The album kicks off with “Program,” which has an industrial-like stamping machine sound through the verses and a vocal that’s slightly stiff and dark. The chorus of the song brightens a bit, but the whole structure took me some time to appreciate. The same happened with the following track, “Falling from Grace.” It has a wicked bass line under fast, complex rhythms and more drill and jackhammer sounds. “Falling From Grace” has a light and airy layered vocal harmony over most of the song, too. Huh?! My mind was saying, “Pause… Process… Good?... Maybe!!” It was all a bit much at first. That’s when I started to notice that this was a true progressive record that didn’t rely on song length. There’s nothing over five minutes here. What?!?! There is so much structure complexity and movement, yet each canvas in which they splash their musical paint is minimal at best when it comes to length. As we all know, this is odd for a truly progressive record. Perhaps, like DaVinci did within the confines of the Mona Lisa, McStine and Minnemann try to prove that they can produce that same artistic quality on these musical postage stamps.

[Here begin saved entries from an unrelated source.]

Lemma take_leases_inv t keys s :
  inv s → lk_tasks s !! t = Some (HasBarrier keys) → inv (take_leases t keys s).
Proof.
  intros Hinv Ht. unfold take_leases.
  destruct (lease_all _ _ _ _) as [[leases resources] fresh] eqn:Hall.
  apply lease_all_spec in Hall as (Hkeys & Hwf & Hle & Hreg & Hkeep); [|by apply inv_registry].
  assert (inv (s <| lk_resources := resources |> <| lk_fresh := fresh |>)) as Hinv'.
  { split; simpl; [done| | |apply Hinv|apply Hinv].
    - intros t' p' Ht'. destruct (inv_task _ Hinv t' p' Ht') as [Hf ?]. split; [|done].
      intros m ?%Hf. lia.
    - intros t' p' l Ht' Hl. apply Hkeep; [by eapply inv_open|].
      eapply strong_count_pos; [done|]. by apply open_leases_refs. }
  apply inv_set; [done| | |]; simpl.
  - split; [|split; [done|rewrite Hkeys; apply lock_order_sorted]]. intros m Hm. simpl in Hm.
    assert (∃ l, l ∈ leases ∧ m = lease_lock l) as (l & Hl & ->).
    { apply elem_of_app in Hm as [(l & -> & ?)%list_elem_of_fmap|Hm]; [by exists l|].
      destruct leases as [|l leases]; [by apply elem_of_nil in Hm|]. simpl in Hm.
      apply list_elem_of_singleton in Hm as ->. exists l. split; [by apply elem_of_cons; left|done]. }
    destruct Hwf as [_ Hb]. by eapply Hb, Hreg.
  - done.
  - intros t' p' Hne Ht'. split_and!; [by intros m ?%elem_of_nil|done|]. intros He. simpl in Ht'.
    destruct Hne. eapply (inv_exclusive _ Hinv t' t); eauto.
Qed.

Lemma retire_inv t lease leases s :
  inv s → lk_tasks s !! t = Some (Dropping [] (lease :: leases) false) →
  inv (set_task t (Dropping [] (lease :: leases) true) (retire lease s)).
Proof.
  intros Hinv Ht.
  assert (inv (set_task t (Dropping [] (lease :: leases) true) s)) as Hinv'.
  { eapply inv_shrink; [done..| |].
    - split_and!; try done. intros l Hl. simpl in *. by apply elem_of_cons; right.
    - pose proof (inv_task _ Hinv _ _ Ht) as [? _]. split; [done|]. split; [by intros m ?%elem_of_nil|done]. }
  unfold retire. destruct (_ && _) eqn:Hc; [|done]. apply andb_true_iff in Hc as [Hone Hreg].
  apply Nat.eqb_eq in Hone. apply bool_decide_eq_true in Hreg.
  split; simpl; [apply registry_wf_delete, Hinv| |..].
  - intros t' p' Ht'. by apply (inv_task _ Hinv' t' p').
  - intros t' p' l Ht' Hl. pose proof (inv_open _ Hinv' t' p' l Ht' Hl) as Hr.
    unfold registered in *. simpl in *. rewrite lookup_delete_ne; [done|]. intros He.
    assert (lease_lock l = lease_lock lease) as Hlock by congruence.
    apply lookup_insert_Some in Ht' as [[<- <-]|[Hne Ht']].
    + simpl in Hl. pose proof (strong_count_refs _ _ _ (lease_lock lease) Ht) as Hs. simpl in Hs.
      destruct (Nat.eq_dec _ _); [|done].
      assert (lease_lock lease ∈ lease_lock <$> leases) as Hin%elem_of_count
        by (rewrite <-Hlock; by apply list_elem_of_fmap_2). unfold fmap in Hin. lia.
    + pose proof (strong_count_two s t t' _ p' (lease_lock lease) Hne Ht Ht') as Htwo.
      assert (1 < strong_count s (lease_lock lease)); [|lia]. apply Htwo.
      * simpl. by apply elem_of_cons; left.
      * rewrite <-Hlock. by apply open_leases_refs.
  - intros t1 t2 p1 p2 m. apply (inv_mutex _ Hinv').
  - intros t1 t2 p1 p2. apply (inv_exclusive _ Hinv').
Qed.

Lemma acquire_inv t leases guards lease s :
  inv s → lk_tasks s !! t = Some (Locking leases guards) → leases !! length guards = Some lease →
  is_locked s (lease_lock lease) = false →
  inv (set_task t (Locking leases (guards ++ [lease_lock lease])) s).
Proof.
  intros Hinv Ht Hnext Hfree. pose proof (inv_task _ Hinv _ _ Ht) as [Hf [Hg Hs]].
  apply inv_set; [done| | |].
  - assert (guards ++ [lease_lock lease] = lease_lock <$> take (S (length guards)) leases) as Hg'.
    { rewrite (take_S_r _ _ lease) by done. by rewrite fmap_app, <-Hg. }
    split.
    + intros m Hm. apply Hf. cbn [lock_refs] in *. rewrite !elem_of_app in Hm. rewrite !elem_of_app.
      destruct Hm as [?|[[?|Hm]|Hm]]; [by left|by auto|left|left].
      * apply list_elem_of_singleton in Hm as ->. apply list_elem_of_fmap_2.
        by eapply list_elem_of_lookup_2.
      * destruct (leases !! length (guards ++ _)) as [l|] eqn:El; [|by apply elem_of_nil in Hm].
        simpl in Hm. apply list_elem_of_singleton in Hm as ->. apply list_elem_of_fmap_2.
        by eapply list_elem_of_lookup_2.
    + split; [|done]. rewrite length_app, Nat.add_comm. exact Hg'.
  - intros l Hl. by eapply (inv_open _ Hinv t).
  - intros t' p' Hne Ht'. split_and!; [|done|].
    + intros m [Hm|Hm%list_elem_of_singleton]%elem_of_app Hm'.
      * apply Hne. eapply (inv_mutex _ Hinv t' t); eauto.
      * subst m. apply not_true_iff_false in Hfree. apply Hfree, is_locked_spec. eauto.
    + intros He. destruct Hne. eapply (inv_exclusive _ Hinv t' t); eauto.
Qed.

Lemma dropping_wf fresh leases guards :
  task_wf fresh (Locking leases guards) → task_wf fresh (Dropping guards leases false).
Proof.
  intros [Hf [Hg _]]. split.
  - intros m Hm. apply Hf. cbn in *. rewrite !elem_of_app in *. tauto.
  - split; [|done]. intros m Hm. rewrite Hg in Hm. apply list_elem_of_fmap in Hm as (l & -> & Hl).
    apply list_elem_of_fmap_2. apply elem_of_take in Hl as (i & Hi & _). by eapply list_elem_of_lookup_2.
Qed.

Lemma start_dropping_inv t leases guards s :
  inv s → lk_tasks s !! t = Some (Locking leases guards) →
  inv (set_task t (Dropping guards leases false) s).
Proof.
  intros Hinv Ht. eapply inv_shrink; [done..|by split_and!|].
  by eapply dropping_wf, inv_task.
Qed.

Lemma drop_guard_inv t g guards leases retired s :
  inv s → lk_tasks s !! t = Some (Dropping (g :: guards) leases retired) →
  inv (set_task t (Dropping guards leases retired) s).
Proof.
  intros Hinv Ht. pose proof (inv_task _ Hinv _ _ Ht) as (Hf & Hg & Hr). eapply inv_shrink; [done..| |].
  - split_and!; try done. intros m ?. by apply elem_of_cons; right.
  - split; [|split].
    + intros m Hm. apply Hf. by apply elem_of_cons; right.
    + intros m Hm. apply Hg. by apply elem_of_cons; right.
    + intros He. by specialize (Hr He).
Qed.

Lemma drop_lease_inv t lease leases s :
  inv s → lk_tasks s !! t = Some (Dropping [] (lease :: leases) true) →
  inv (set_task t (Dropping [] leases false) s).
Proof.
  intros Hinv Ht. pose proof (inv_task _ Hinv _ _ Ht) as (Hf & _). eapply inv_shrink; [done..| |].
  - by split_and!.
  - split; [|by split; [intros m ?%elem_of_nil|]]. intros m Hm. apply Hf. by apply elem_of_cons; right.
Qed.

There are many styles at work on these quick jabs, too. “Catrina” is one of the more proggy songs that has a mixture of dark ambience and creepiness, along with crisp vocals and another monster bass line. “Fly” is another one that goes to very dark places that almost lean toward a Marilyn Manson edge, with sinister vocals, eerie synths and some chant elements. Not everything here has oddity and awkwardness, though. Songs like “Your Offenses,” “Top Of The Bucket,” and “Activate” are immediately accessible with hooky choruses and beautiful vocal parts and harmonies, many of which reminded me of Yes’s 90125 period. 

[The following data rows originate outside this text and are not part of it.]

Lemma own_receipt_receipt warehouse token b r :
  own_receipt warehouse token b = Some r → receipt b = Some r ∧ receipt_warehouse r = trim warehouse ∧
    payload_str (batch_payload_json b) TOKEN_FIELD = Some token.
Proof.
  intros (r' & Hr & H)%bind_Some. destruct (_ && _) eqn:E; [|done]. injection H as ->.
  by apply andb_true_iff in E as [?%String.eqb_eq ?%bool_decide_eq_true].
Qed.

Lemma plan_receive_spec batch_id_ qr warehouse token actor now read plan :
  plan_receive snapshot_token batch_id_ qr warehouse token actor now read = Ok plan →
  ∃ snapshot, planned batch_id_ qr warehouse token actor now read snapshot plan.
Proof.
  unfold plan_receive. intros H. inv_run. breflect.
  match goal with _ : warehouse_wip_snapshot qr read = Ok ?o, _ : ?o = Some ?s |- _ => exists s; subst o end.
  split; try done. destruct (receipt _) as [r0|] eqn:Hr.
  - inv_run. injection H as <-. done.
  - inv_run. breflect.
    match goal with p : string * string |- _ => destruct p as [code name] end. inv_run.
    match goal with p : f64 * string |- _ => destruct p as [qty uom] end. inv_run. injection H as <-.
    split; [done|]. split; [done|]. split; [by destruct (receive_blocked_reason _)|].
    split; [eapply marked_spec; [|eassumption..]; done|]. eauto 10.
Qed.

(** * The store *)

(** The store with a roll and a stock entry, before and after the order is refreshed. *)
Definition with_receipt (write : WarehouseWipReceiveWrite) (s : run_store) : run_store :=
  with_batches (<[batch_id (write_batch write) := write_batch write]> (st_order_progress_batches s)) s
  <| rs_finished_goods_stock := <[stock_id (write_stock write) := write_stock write]>
                                  (rs_finished_goods_stock s) |>.

Record committed (write : WarehouseWipReceiveWrite) (s s' : run_store) : Prop := {
  cm_current : ∃ current,
    store_warehouse_wip_snapshot (batch_qr_payload (ws_batch (write_expected write))) s = Ok (Some current) ∧
    snapshot_eqb current (write_expected write) = true ∧ receive_blocked_reason current = None;
  cm_stored : ∃ b, st_order_progress_batches s !! batch_id (ws_batch (write_expected write)) = Some b ∧
    batch_eqb b (ws_batch (write_expected write)) = true;
  cm_store : ∃ lc, s' = with_orders ((os_orders (with_receipt write s)) <| st_lifecycles := lc |>)
                                    (with_receipt write s);
}.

As you can imagine, this was a LOT to take in on a first listen, especially when I got to the last two tracks of the album, “The Closer” and “Voyager.” These two are yet another twist that will have you reeling. “The Closer” has Roger Waters’ son Harry playing a gorgeous piano part underneath a completely raw and real vocal part from McStine. Something simple and substantial standing tall in the midst of musical chaos. This is stunning stuff …and then “Voyager” kicks in. “Voyager” is a song that has all of the above. It’s a giant amalgamation of the entire album in one song; the light and airy layered harmonies, the dark voice, the eeriness, all of it.

The second listen came a bit easier having known what to expect, but I was still processing all of it. The third time through had me gripping my seat in a few places, and smiling like a fool in others. I was starting to “feel” the sound. The fourth time through had me fully vested, and every time after has me thanking the musical gods for making this record happen. 

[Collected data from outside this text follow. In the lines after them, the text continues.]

(** What the scans of a machine with a rule must be: barcodes assigned to the order
    there, namely all that are staged, or different ones for all the slots. *)
Definition scan_covers (rule : ApparatusMaterialRule) (assigned : list RawMaterialAssignment)
    (staged : list string) (scanned : gset string) : Prop :=
  scanned ≠ ∅ ∧ scanned ⊆ barcodes assigned ∧
  match rule_start_policy rule with
  | StartPolicy.StateAll =>
      ∀ b, b ∈ scanned ↔ b ≠ "" ∧ b ∈ barcodes assigned ∧ b ∈ normalize_barcode <$> staged
  | StartPolicy.RequirementGroups =>
      material_requirement_slots rule ≠ [] ∧
      covers (material_requirement_slots rule) (scanned_assignments scanned assigned)
  end.

Lemma assigned_barcodes_elem assignments b :
  b ∈ assigned_barcodes assignments ↔ b ≠ "" ∧ b ∈ barcodes assignments.
Proof.
  unfold assigned_barcodes, barcodes. rewrite !elem_of_list_to_set, filterb_elem, negb_true_iff.
  destruct b; simpl; naive_solver.
Qed.

Lemma normalized_barcodes_nonempty values : "" ∉ normalized_barcodes_list values.
Proof. unfold normalized_barcodes_list. rewrite elem_of_list_to_set, filterb_elem. by intros [_ ?]. Qed.

Lemma scanned_assignments_submseteq scanned assignments :
  scanned_assignments scanned assignments ⊆+ assignments.
Proof. apply sublist_submseteq, filterb_sublist. Qed.

Lemma check_then {A E} b (e : E) (r : result E A) x :
  (_ ← check b e; r) = Ok x ↔ b = false ∧ r = Ok x.
Proof. destruct b; simpl; naive_solver. Qed.

(** Scans within the non-blank assigned barcodes. *)
Lemma scanned_assigned scanned assignments : "" ∉ scanned →
  scanned ⊆ assigned_barcodes assignments ↔ scanned ⊆ barcodes assignments.
Proof.
  intros Hns. split; intros H b Hb; specialize (H b Hb); revert H; rewrite assigned_barcodes_elem; [naive_solver|].
  split; [|done]. by intros ->.
Qed.

Definition staged_among (assigned : gset string) (staged : list string) : gset string :=
  list_to_set (List.filter (λ b, bool_decide (b ∈ assigned)) (normalize_barcode <$> staged)).

Lemma staged_among_elem assigned staged b :
  b ∈ staged_among assigned staged ↔ b ∈ assigned ∧ b ∈ normalize_barcode <$> staged.
Proof.
  unfold staged_among. rewrite elem_of_list_to_set, filterb_elem, bool_decide_eq_true. tauto.
Qed.

Lemma all_staged_scanned scanned assignments staged :
  scanned = staged_among (assigned_barcodes assignments) staged ↔
  ∀ b, b ∈ scanned ↔ b ≠ "" ∧ b ∈ barcodes assignments ∧ b ∈ normalize_barcode <$> staged.
Proof.
  rewrite set_eq. apply forall_proper. intros b.
  rewrite staged_among_elem, assigned_barcodes_elem. tauto.
Qed.

Lemma check_scan_spec rule assignments staged scanned :
  assignments ≠ [] → "" ∉ scanned →
  check_scan_of_assigned rule
    (build_raw_material_start_requirements (Some rule) assignments staged scanned)
    assignments staged scanned = Ok tt ↔ scan_covers rule assignments staged scanned.
Proof.
  intros Hne Hns. unfold check_scan_of_assigned, build_raw_material_start_requirements, scan_covers.
  fold (barcodes assignments). simpl.
  assert (no_assignments assignments = false) as -> by (by destruct assignments). simpl.
  rewrite <-(scanned_assigned _ assignments Hns).
  destruct (rule_start_policy rule); simpl.
  - fold (staged_among (barcodes assignments) staged).
    fold (staged_among (assigned_barcodes assignments) staged).
    rewrite orb_true_r, !check_then, check_Ok, !negb_false_iff, !andb_true_iff, negb_true_iff,
      !bool_decide_eq_false, !bool_decide_eq_true, <-(scanned_assigned _ assignments Hns),
      <-all_staged_scanned.
    split; [naive_solver|]. intros (Hn & Hs & Heq). repeat split; try done. intros He. apply Hn.
    apply set_eq. intros b. split; [|set_solver]. rewrite Heq, staged_among_elem, assigned_barcodes_elem.
    intros [[_ Hb] Hst]. rewrite <-He, staged_among_elem. done.
  - fold (material_requirements_met_refs rule (scanned_assignments scanned assignments)).
    rewrite orb_false_r, !check_then, check_Ok, !negb_false_iff, orb_true_iff, !andb_true_iff, negb_true_iff,
      negb_true_iff, !bool_decide_eq_false, !bool_decide_eq_true, <-(scanned_assigned _ assignments Hns),
      Nat.eqb_neq, <-material_requirement_slots_length, !requirements_met_covers, length_zero_iff_nil.
    split; [naive_solver|]. intros (Hn & Hs & Hnil & Hc). repeat split; try done. right.
    by eapply covers_mono; [apply scanned_assignments_submseteq|].
Qed.

Section facts.
Context `{J : Json} `{C : !RouteCodec} `{R : !ReportCodec} `{!Serde (list OrderLane)}.
Context `{!Serde (list OrderRunInputLink)} `{!Serde (list RezkaActivePartialRoll)}.
Context `{!Serde (list ProgressBatchInputLink)} `{!Serde ProductionQrSessionResources}.
Context `{UnicodeCase} (resolver : ApparatusId → pm_result (option RuntimeApparatusConfiguration)).

(** What a start on a machine must have scanned. *)
Definition start_scanned (canonical : RuntimeApparatusConfiguration)
    (assigned : list RawMaterialAssignment) (staged : list string) (scanned : gset string) : Prop :=
  match live_material_rule canonical with
  | None => scanned = ∅
  | Some rule =>
      match assigned with
      | [] => scanned = ∅ ∧
              (rule_requires_material rule = true → uses_lamination_workflow canonical = true)
      | _ => scan_covers rule assigned staged scanned
      end
  end.

(** What [validate_material_scan] accepts of a start: nothing where the machine has no rule or
    the order no materials, which only a machine without requirements, or a laminator, allows;
    otherwise barcodes assigned to the order on the machine that cover what the rule asks. *)
Lemma start_scan_exact apparatus order_id scanned staged id canonical s :
  parse_apparatus_id apparatus = Ok id → validated_material_apparatus resolver id = Ok canonical →
  validate_material_scan resolver apparatus order_id Action.Start scanned staged s = Ok tt ↔
  start_scanned canonical (raw_material_assignments_for_order_apparatus order_id id s) staged
    (normalized_barcodes_list scanned).
Proof.
  intros Hid Hc. unfold validate_material_scan, start_scanned.
  rewrite bool_decide_eq_true_2 by done. cbn [negb]. rewrite Hid. cbn [mbind result_bind].
  rewrite Hc. cbn [mbind result_bind].
  destruct (live_material_rule canonical) as [rule|].
  2:{ by rewrite check_Ok, negb_false_iff, bool_decide_eq_true. }
  destruct (raw_material_assignments_for_order_apparatus _ _ _) as [|a l] eqn:Ha; cbn [no_assignments].
  - rewrite check_then, check_Ok, negb_false_iff, bool_decide_eq_true. simpl.
    assert (req_assignments_satisfied
      (build_raw_material_start_requirements (Some rule) [] staged (normalized_barcodes_list scanned)) =
      negb (rule_requires_material rule)) as -> by (by unfold build_raw_material_start_requirements; break).
    destruct (uses_lamination_workflow canonical), (rule_requires_material rule); simpl; intuition done.
  - apply check_scan_spec; [done|apply normalized_barcodes_nonempty].
Qed.

(** * The table of assignments *)

Inductive material_step : material_store → material_store → Prop :=
  | StepAssign input actor now s :
      material_step s (assign_raw_material_to_order resolver input actor now s).1
  | StepUnlink input s : material_step s (unlink_raw_material_assignment input s).1
  | StepReceive input assigned s :
      material_step s (receive_raw_material_for_active_order resolver input assigned s).1
  | StepElsewhere runs s : material_step s (s <| ms_runs := runs |>).

(** Each entry is under its own key, and no barcode is in two entries. *)
Record assignments_wf (s : material_store) : Prop := {
  aw_keys : ∀ k a, ms_assignments s !! k = Some a → k = to_uppercase (asg_barcode a);
  aw_once : ∀ k k' a a', ms_assignments s !! k = Some a → ms_assignments s !! k' = Some a' →
    same_barcode (asg_barcode a) (asg_barcode a') = true → k = k';
}.

Lemma raw_material_assignments_elem s a :
  a ∈ raw_material_assignments s ↔ ∃ k, ms_assignments s !! k = Some a.
Proof. apply elem_of_btree_values. Qed.

Lemma prepared_is_unassigned input actor now s a :
  prepare_raw_material_assignment resolver input actor now s = Ok a →
  ∀ b, b ∈ raw_material_assignments s → same_barcode (asg_barcode b) (asg_barcode a) = false.
Proof.
  unfold prepare_raw_material_assignment. intros Hp. inv_ok. simpl. intros b Hb.
  match goal with H : for_each _ _ _ = Ok _ |- _ => rename H into Hf end.
  apply for_each_checks with (x := b) in Hf; [|done]. unfold check_unassigned in Hf. by destruct (same_barcode _ _).
Qed.

Lemma same_barcode_sym a b : same_barcode a b = same_barcode b a.
Proof. unfold same_barcode. by rewrite String.eqb_sym. Qed.

Lemma put_keeps_wf a s : assignments_wf s →
  (∀ b, b ∈ raw_material_assignments s → same_barcode (asg_barcode b) (asg_barcode a) = false) →
  assignments_wf (put_raw_material_assignment a s).
Proof.
  intros [Hk Ho] Hfree. split; simpl.
  - intros k b [[<- <-]|[_ H']]%lookup_insert_Some; [done|by apply Hk].
  - intros k k' b b' [[<- <-]|[Hn H1]]%lookup_insert_Some [[<- <-]|[Hn' H2]]%lookup_insert_Some Hs;
      [done| | |by eapply Ho].
    + rewrite same_barcode_sym, Hfree in Hs; [done|]. apply raw_material_assignments_elem. by exists k'.
    + rewrite Hfree in Hs; [done|]. apply raw_material_assignments_elem. by exists k.
Qed.

Lemma received_is_assigned input assigned s a :
  check_receipt resolver input assigned s = Ok a → a ∈ raw_material_assignments s.
Proof.
  unfold check_receipt. intros Hc. inv_ok.
  destruct (List.find _ _) as [b|] eqn:Hf; [|done]. apply find_elem in Hf as [Hin _].
  destruct (_ && _) in *; [|done]. by simplify_eq.
Qed.

(** Receiving an assigned material writes what is there. *)
Lemma received_unchanged input assigned s : assignments_wf s →
  ms_assignments (receive_raw_material_for_active_order resolver input assigned s).1 = ms_assignments s.
Proof.
  intros [Hk _]. unfold receive_raw_material_for_active_order.
  destruct (check_receipt _ _ _ _) as [a|e] eqn:Hc; [|done]. simpl. apply insert_id.
  apply received_is_assigned, raw_material_assignments_elem in Hc as [k Hin]. by rewrite <-(Hk _ _ Hin).
Qed.

Lemma material_step_wf s s' : material_step s s' → assignments_wf s → assignments_wf s'.
Proof.
  intros [input actor now t|input t|input assigned t|runs t] Hwf.
  - unfold assign_raw_material_to_order. destruct (prepare_raw_material_assignment _ _ _ _ _) as [a|] eqn:Hp; [|done].
    apply put_keeps_wf; [done|]. by eapply prepared_is_unassigned.
  - destruct Hwf as [Hk Ho]. unfold unlink_raw_material_assignment, delete_raw_material_assignment.
    destruct (_ || _); [done|]. destruct (ms_assignments t !! _) as [a|]; [|done].
    destruct (_ <>s _); [done|]. split; simpl.
    + intros k b [_ ?]%lookup_delete_Some. by apply Hk.
    + intros k k' b b' [_ ?]%lookup_delete_Some [_ ?]%lookup_delete_Some. by apply Ho.
  - pose proof (received_unchanged input assigned t Hwf) as E. destruct Hwf as [Hk Ho].
    split; rewrite E; done.
  - destruct Hwf as [Hk Ho]. by split.
Qed.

This may not be a record for everyone, but it’s a record that begs like a dog at the dinner table to the music aficionado. Tap tap tap. Hey. Hey. You… Listen to me! Try to figure me out! Put me together like a puzzle!! And I don’t know about any of you other wide-eyed prog nerds, but I’m one that can’t resist a nagging musical challenge that pays huge dividends like this record does.



A Conversation with Marco Minnemann

Moon drummer and friend to the Dr. Music website, Chris Schneberger, has a candid conversation with multi-instrumentalist Marco Minnemann. Chris and Marco talk about the latest release from his McStine & Minnemann project, their love of drums, and Rush! 
Many thanks to Chris for a fun and informative line of questioning, and to Marco for sharing his time and spirit.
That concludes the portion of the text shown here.